This entry is part of Getaway Reads, a weekly e-mail series curated by Stephanie Cawley that features the writing of the Winter Poetry & Prose Getaway faculty.
Writing with Carly
by Mimi Schwartz
This poem is on my refrigerator door:
I love you, to the moon and stars and all the
Way up to the planet mars.
So one day if I fly up there
You’ll know I love you anywhere.
It has a smiley face above it and “I love you!” in a heart below it—and was written by my granddaughter Carly in the days when she felt like a writer. The feeling began at age four when she read at a family gathering, “On Chanukah you wear a yarmulke!” Everyone clapped, laughed, and hugged her. You’re a poet, we said—and I remembered how, as a child, I read my poems for family gatherings, beaming as Carly beamed.
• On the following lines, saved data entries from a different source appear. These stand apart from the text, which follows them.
(* ===== verification/StorageCodec.v ===== *)
(** * Raw sections of a stored aggregate

    [crates/unica-execution-contract/src/storage/codec.rs]: an aggregate is
    kept as a metadata section and up to two outcome bodies.  [decode_parts]
    accepts exactly the canonical encoding of a well-formed aggregate whose
    sections are within their limits. *)

From Stdlib Require Import ZArith Lia.
From stdpp Require Import base gmap list option numbers strings.
From S2P Require Import Prelude Contract Decide ContractFacts Sample ContractProps Storage.
From S2P Require Import ResultSize.

Local Open Scope Z_scope.

(** ** The width of the closed metadata shape *)

Definition str_len (s : string) : Z := Z.of_nat (String.length s).

(** [object], with its [while] loop over the fields. *)
Fixpoint object_from (index : nat) (total : Z) (fields : list (string * Z)) : Z :=
  match fields with
  | [] => total
  | (name, width) :: fields =>
      let total := total + (str_len name + 3 + width) in
      object_from (S index) (if bool_decide (index ≠ 0%nat) then total + 1 else total) fields
  end.
Definition object (fields : list (string * Z)) : Z := object_from 0 2 fields.

Definition HASH_BYTES : Z := 2 + 32 * 3 + 31.
Definition U64_BYTES : Z := 20.
Definition UUID_BYTES : Z := 2 + 36.
Definition BOOL_BYTES : Z := 5.
Definition KIND_BYTES : Z := object [("Failed", 2 + str_len "ResumeUnsupported")].
Definition TOOL_BYTES : Z := 2 + str_len "Resolve".
Definition DESCRIPTOR_BYTES : Z :=
  object [("kind", KIND_BYTES); ("digest", HASH_BYTES); ("length", U64_BYTES)].
Definition MAX_METADATA_BYTES : Z :=
  object [
    ("key", object [("invocation", UUID_BYTES); ("task", UUID_BYTES); ("core", HASH_BYTES);
                    ("tool", TOOL_BYTES); ("arguments", HASH_BYTES); ("scope", HASH_BYTES)]);
    ("revision", U64_BYTES);
    ("accepted", object [("owner_hash", HASH_BYTES);
       ("window", object [("received_epoch_ms", U64_BYTES); ("budget_ms", U64_BYTES)])]);
    ("begun", object [
       ("run", object [("attempt", HASH_BYTES); ("generation", U64_BYTES)]);
       ("started_epoch_ms", U64_BYTES);
       ("read_authority", object [("source", HASH_BYTES); ("actor_generation", U64_BYTES);
                                  ("mutation_generation", U64_BYTES)])]);
    ("cancel_requested", BOOL_BYTES);
    ("producer", DESCRIPTOR_BYTES);
    ("producer_digest", HASH_BYTES);
    ("primary_override", DESCRIPTOR_BYTES);
    ("primary_digest", HASH_BYTES);
    ("acknowledgement", object [("digest", HASH_BYTES);
                                ("first_acknowledged_epoch_ms", U64_BYTES)]);
    ("public_task", BOOL_BYTES);
    ("compacted", BOOL_BYTES)].

(** The value the test of the source pins down. *)
Example max_metadata_bytes : MAX_METADATA_BYTES = 2303.
Proof. vm_compute. reflexivity. Qed.

(** ** Decoding *)

Inductive DecodeError := DInvalidRecord | DTooLarge.

(** The rest of [serde_json] that decoding uses: parsing metadata and writing
    a result. *)
Class StoreCodec (C : Codec) := {
  record_from_slice : bytes → option ERecord;
  result_serialized : DomainResult Value → Serialized;
}.

(** Documented behaviour: a record survives its round trip, and buffers have
    lengths. *)
Class StoreCodecLaws (C : Codec) (S : StoreCodec C) : Prop := {
  record_roundtrip : ∀ r, record_from_slice (record_to_vec r) = Some r;
  result_buffers : ∀ r, buffers_ok (buffers (result_serialized r));
}.

Section WithCodec.
Context {C : Codec} {S : StoreCodec C}.

(** The [Counter] pass over a completed result. *)
Definition count_result (result_limit : Z) (v : OutcomeValue Value) : result unit DecodeError :=
  match v with
  | CompletedValue r =>
      match to_writer 1 (mkCounter 0 result_limit false) (result_serialized r) with
      | Some (_, true) => Ok tt
      | Some (c, false) => Err (if ct_exceeded c then DTooLarge else DInvalidRecord)
      | None => Err DInvalidRecord
      end
  | _ => Ok tt
  end.

(** [outcome]. *)
Definition decode_outcome (bs : bytes) (result_limit : Z)
  : result CanonicalOutcome DecodeError :=
  match outcome_from_slice bs with
  | None => Err DInvalidRecord
  | Some v =>
      let? _ := count_result result_limit v in
      let canonical := outcome_of v in
      if bool_decide (co_bytes canonical ≠ bs) then Err DInvalidRecord
      else Ok {| co_digest := co_digest canonical; co_bytes := bs; co_kind := co_kind canonical |}
  end.

(** [serde_json::to_vec(&result).len()]. *)
Definition serialized_len (r : DomainResult Value) : Z := total (buffers (result_serialized r)).

(** [validate_descriptor_bounds]. *)
Definition is_completed (k : OutcomeKind) : bool :=
  match k with KCompleted _ => true | _ => false end.
Definition descriptor_within (bound : Z) (d : option OutcomeDescriptor) : bool :=
  match d with
  | Some d => negb (is_completed (od_kind d) && (bound <? od_length d))
  | None => true
  end.
Definition validate_descriptor_bounds (r : ERecord) (result_limit : Z)
  : result unit DecodeError :=
  let semantic_length := serialized_len (success "") in
  let wrapped_length := Z.of_nat (length (co_bytes (completed (success "")))) in
  let? bound := ok_or (u64_checked_add result_limit
                         (u64_wrapping_sub wrapped_length semantic_length)) DTooLarge in
  if descriptor_within bound (r_producer r) && descriptor_within bound (primary r)
  then Ok tt else Err DTooLarge.

(** [Option<Arc<[u8]>>::map(outcome).transpose()]. *)
Definition decode_body (body : option bytes) (result_limit : Z)
  : result (option CanonicalOutcome) DecodeError :=
  match body with
  | None => Ok None
  | Some bs => let? o := decode_outcome bs result_limit in Ok (Some o)
  end.

(** [decode_parts]. *)
Definition decode_parts (metadata : bytes) (producer override : option bytes) (result_limit : Z)
  : result StoredRecord DecodeError :=
  if MAX_METADATA_BYTES <? Z.of_nat (length metadata) then Err DTooLarge
  else match record_from_slice metadata with
  | None => Err DInvalidRecord
  | Some encoded =>
      match encoded_validate encoded with
      | Err _ => Err DInvalidRecord
      | Ok r =>
          let? _ := validate_descriptor_bounds r result_limit in
          if bool_decide (record_to_vec r ≠ metadata) then Err DInvalidRecord
          else
            let? p := decode_body producer result_limit in
            let? o := decode_body override result_limit in
            match stored_new r p o with
            | Ok stored => Ok stored
            | Err _ => Err DInvalidRecord
            end
      end
  end.

(** [validate_result_sizes]. *)
Definition validate_result_sizes (stored : StoredRecord) (result_limit : Z)
  : result unit DecodeError :=
  let? _ := validate_descriptor_bounds (sr_record stored) result_limit in
  let? _ := decode_body (co_bytes <$> sr_producer stored) result_limit in
  let? _ := decode_body (co_bytes <$> sr_primary_override stored) result_limit in
  Ok tt.

(** ** Lemmas *)

Lemma decode_outcome_Ok bs limit o :
  decode_outcome bs limit = Ok o ↔
  co_bytes o = bs ∧ outcome_valid o = true
  ∧ ∃ v, outcome_from_slice bs = Some v ∧ count_result limit v = Ok tt.
Proof.
  unfold decode_outcome, outcome_valid. split.
  - destruct (outcome_from_slice bs) as [v|] eqn:Hv; [|done].
    destruct (count_result limit v) as [[]|] eqn:Hc; [|done].
    case_bool_decide as Hb; [done|]. intros [= <-]. simpl.
    rewrite Hv. simpl. split_and!; [done| |eauto]. apply bool_decide_eq_true.
    unfold outcome_of in *. simpl in *. by rewrite Hb.
  - intros (<- & Hval & v & Hv & Hc). rewrite Hv in *. simpl in Hval. bool_prop.
    rewrite Hc, Hval. rewrite bool_decide_eq_false_2 by auto. by destruct o.
Qed.

Lemma decode_body_Ok body limit o :
  decode_body body limit = Ok o ↔
  match body, o with
  | None, None => True
  | Some bs, Some o => decode_outcome bs limit = Ok o
  | _, _ => False
  end.
Proof.
  unfold decode_body. destruct body as [bs|]; [|by destruct o].
  destruct (decode_outcome bs limit) as [o'|]; destruct o as [o|]; try done.
  split; by intros [= ->].
Qed.

(** A completed body within the limit, by the counter of the code. *)
Lemma count_result_limit limit r {LS : StoreCodecLaws C S} :
  0 ≤ limit ≤ u64_max →
  count_result limit (CompletedValue r) = Ok tt ↔
  serialized_len r ≤ limit ∧ own_failure (result_serialized r) = false.
Proof.
  intros Hl. unfold count_result, to_writer, serialized_len.
  destruct (write_buffers_bounded (buffers (result_serialized r)) (mkCounter 0 limit false) 1)
    as (c & H); [apply result_buffers|simpl; lia..|lia|].
  change (used (mkCounter 0 limit false)) with 0 in H. rewrite Z.add_0_l in H.
  change (bound (mkCounter 0 limit false)) with limit in H.
  destruct (Z.leb_spec (total (buffers (result_serialized r))) limit) as [Hle|Hgt].
  - destruct H as (-> & _ & Hs). simpl in Hs. destruct (own_failure _); simpl.
    + split; [by rewrite Hs|by intros [_ ?]].
    + done.
  - destruct H as (-> & Hs). simpl in Hs. rewrite Hs. split; [done|]. lia.
Qed.

Lemma decode_parts_Ok md pb ob limit p :
  decode_parts md pb ob limit = Ok p ↔
  Z.of_nat (length md) ≤ MAX_METADATA_BYTES
  ∧ record_from_slice md = Some (sr_record p) ∧ record_to_vec (sr_record p) = md
  ∧ validate_descriptor_bounds (sr_record p) limit = Ok tt
  ∧ decode_body pb limit = Ok (sr_producer p)
  ∧ decode_body ob limit = Ok (sr_primary_override p) ∧ stored_ok p.
Proof.
  unfold decode_parts. split.
  - destruct (Z.ltb_spec MAX_METADATA_BYTES (Z.of_nat (length md))); [done|].
    destruct (record_from_slice md) as [e|] eqn:He; [|done].
    unfold encoded_validate. destruct (validate e); [|done].
    destruct (validate_descriptor_bounds e limit) as [[]|] eqn:Hb; [|done].
    case_bool_decide as Hm; [done|].
    destruct (decode_body pb limit) as [bp|] eqn:Hp; [|done].
    destruct (decode_body ob limit) as [bo|] eqn:Ho; [|done].
    destruct (stored_new e bp bo) as [q|] eqn:Hn; [|done]. intros [= <-].
    pose proof Hn as (_ & _ & _ & ->)%stored_new_Ok. simpl. split_and!; try done.
  - intros (Hlen & He & Hm & Hb & Hp & Ho & Hok).
    destruct (Z.ltb_spec MAX_METADATA_BYTES (Z.of_nat (length md))); [lia|]. rewrite He.
    pose proof Hok as (Hv & _)%stored_new_Ok. unfold encoded_validate.
    rewrite (proj2 (validate_Ok _ tt) Hv), Hb, bool_decide_eq_false_2 by auto.
    rewrite Hp, Ho. unfold stored_ok in Hok. by rewrite Hok.
Qed.

Lemma decode_body_same body limit o :
  decode_body (co_bytes <$> body) limit = Ok o →
  (∀ b, body = Some b → outcome_valid b = true) → o = body.
Proof.
  intros Hd%decode_body_Ok Hv. destruct body as [b|], o as [o|]; simpl in Hd; try done.
  apply decode_outcome_Ok in Hd as (Hb & Hval & v & Hs & _). f_equal.
  specialize (Hv b eq_refl). unfold outcome_valid in *. rewrite Hb in Hval.
  rewrite Hs in *. simpl in *. bool_prop. congruence.
Qed.

Lemma stored_body_valid p b :
  stored_ok p → sr_producer p = Some b ∨ sr_primary_override p = Some b → outcome_valid b = true.
Proof.
  intros (_ & Hp & Ho & _)%stored_new_Ok.
  assert (Hm : ∀ d c, body_matches (Some b) d c = true → outcome_valid b = true).
  { intros [d|] [|]; simpl; try done. intros. by bool_prop. }
  intros [E|E]; rewrite E in *; eauto.
Qed.

(** ** Decoding accepts exactly the canonical encodings *)

Lemma decode_body_bytes body limit o :
  decode_body body limit = Ok o → co_bytes <$> o = body.
Proof.
  intros Hd%decode_body_Ok. destruct body as [bs|], o as [o|]; try done.
  by apply decode_outcome_Ok in Hd as (<- & _).
Qed.

(** Whatever the three sections hold, a decoded aggregate is well-formed, its
    metadata section is exactly the encoding of its record and within the
    metadata bound, its body sections are exactly the bytes of its outcomes,
    and it passes the size validation of the writer. *)
Lemma decode_parts_sound md pb ob limit p :
  decode_parts md pb ob limit = Ok p →
  stored_ok p ∧ record_to_vec (sr_record p) = md
  ∧ Z.of_nat (length md) ≤ MAX_METADATA_BYTES
  ∧ co_bytes <$> sr_producer p = pb ∧ co_bytes <$> sr_primary_override p = ob
  ∧ validate_result_sizes p limit = Ok tt.
Proof.
  intros (Hlen & _ & Hm & Hb & Hp & Ho & Hok)%decode_parts_Ok.
  pose proof (decode_body_bytes _ _ _ Hp) as Ep. pose proof (decode_body_bytes _ _ _ Ho) as Eo.
  split_and!; try done. unfold validate_result_sizes. by rewrite Hb, Ep, Eo, Hp, Ho.
Qed.

(** The sections of a well-formed aggregate that passes the size validation of
    the writer decode to the same aggregate. *)
Lemma decode_parts_roundtrip {LS : StoreCodecLaws C S} p limit :
  stored_ok p → validate_result_sizes p limit = Ok tt →
  Z.of_nat (length (record_to_vec (sr_record p))) ≤ MAX_METADATA_BYTES →
  decode_parts (record_to_vec (sr_record p)) (co_bytes <$> sr_producer p)
    (co_bytes <$> sr_primary_override p) limit = Ok p.
Proof.
  intros Hok Hv Hlen. unfold validate_result_sizes in Hv.
  destruct (validate_descriptor_bounds _ _) as [[]|] eqn:Hb; [|done].
  destruct (decode_body (co_bytes <$> sr_producer p) limit) as [bp|] eqn:Hp; [|done].
  destruct (decode_body (co_bytes <$> sr_primary_override p) limit) as [bo|] eqn:Ho; [|done].
  assert (bp = sr_producer p) as -> by (eapply decode_body_same; eauto using stored_body_valid).
  assert (bo = sr_primary_override p) as -> by (eapply decode_body_same; eauto using stored_body_valid).
  apply decode_parts_Ok. split_and!; try done. apply record_roundtrip.
Qed.

(** A validated completed body is within the result limit. *)
Lemma validated_result_size {LS : StoreCodecLaws C S} p limit o r :
  0 ≤ limit ≤ u64_max → validate_result_sizes p limit = Ok tt →
  sr_producer p = Some o ∨ sr_primary_override p = Some o →
  outcome_from_slice (co_bytes o) = Some (CompletedValue r) → serialized_len r ≤ limit.
Proof.
  intros Hl Hv Ho Hr. unfold validate_result_sizes in Hv.
  destruct (validate_descriptor_bounds _ _) as [[]|]; [|done].
  assert (Hd : ∃ x, decode_outcome (co_bytes o) limit = Ok x).
  { destruct Ho as [E|E]; rewrite E in Hv; simpl in Hv.
    - destruct (decode_outcome (co_bytes o) limit); [eauto|done].
    - destruct (decode_body (co_bytes <$> sr_producer p) limit); [|done].
      destruct (decode_outcome (co_bytes o) limit); [eauto|done]. }
  destruct Hd as (x & (_ & _ & v & Hv' & Hc)%decode_outcome_Ok). simplify_eq.
  by apply count_result_limit in Hc as [? _].
Qed.

End WithCodec.

(** ** A concrete instance, for the witnesses *)

Definition exact_from_slice (bs : list Z) : option ERecord :=
  match bs with [Z.pos p] => decode p | _ => None end.

#[export] Instance exact_store : StoreCodec exact_codec := {|
  record_from_slice := exact_from_slice;
  result_serialized _ := mkSerialized [2] false;
|}.

#[export] Instance exact_store_laws : StoreCodecLaws exact_codec exact_store.
Proof.
  split.
  - intros r. apply decode_encode.
  - intros r. repeat constructor. lia.
Qed.

#[export] Instance exact_codec_laws : CodecLaws exact_codec.
Proof. split; [by intros []|by intros []|done]. Qed.

(** The aggregate of a finished attempt. *)
Definition exact_record : ERecord :=
  record (run_events (C := exact_codec) (state_empty read_key) [ev_submit; ev_begin; ev_outcome]).2.
Definition exact_stored : StoredRecord :=
  mkStoredRecord exact_record (Some (sample_outcome true)) None.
I bought her a writing journal and she filled it with stories and poems, most often composed while looking out her bedroom window at falling leaves, snowflakes, and spring blossoms. The spelling was her own, but no matter. She’d happily read us her stories about strawberry dreams and rainbows and a daisy trying to grow in a field of daffodils (my favorite).
By second grade, the spelling was correct, thanks to nightly drills requiring original sentences for all thirty words of the week. In third grade, after a poetry unit in school, she told me her poem on my fridge was not good. The first line was “way too long” and “mars” needed a capital. “But I love it!” I said, especially the last two lines that made love fly everywhere. She shrugged. What did I know about rhyme and rhythm!
Fourth grade included a researched report on Northern New Jersey, complete with hand-made maps and photos based on a fieldtrip, plus a “book” of stories based on paintings of Picasso, Renoir, Monet, and Van Gogh. Good assignments from a conscientious, enthusiastic teacher. But they took up free time and involved deadlines and grades. “Writing is hard!” Carly started to say.
I told her how my new book took twelve years to finish, and somehow, soon after she saw it, she asked, “Can we write something together?” I was thrilled—and told her how a friend and her daughter chose a topic to write about each month. She liked the idea and I pictured us filling pages of back and forth exchanges about our inside and outside lives.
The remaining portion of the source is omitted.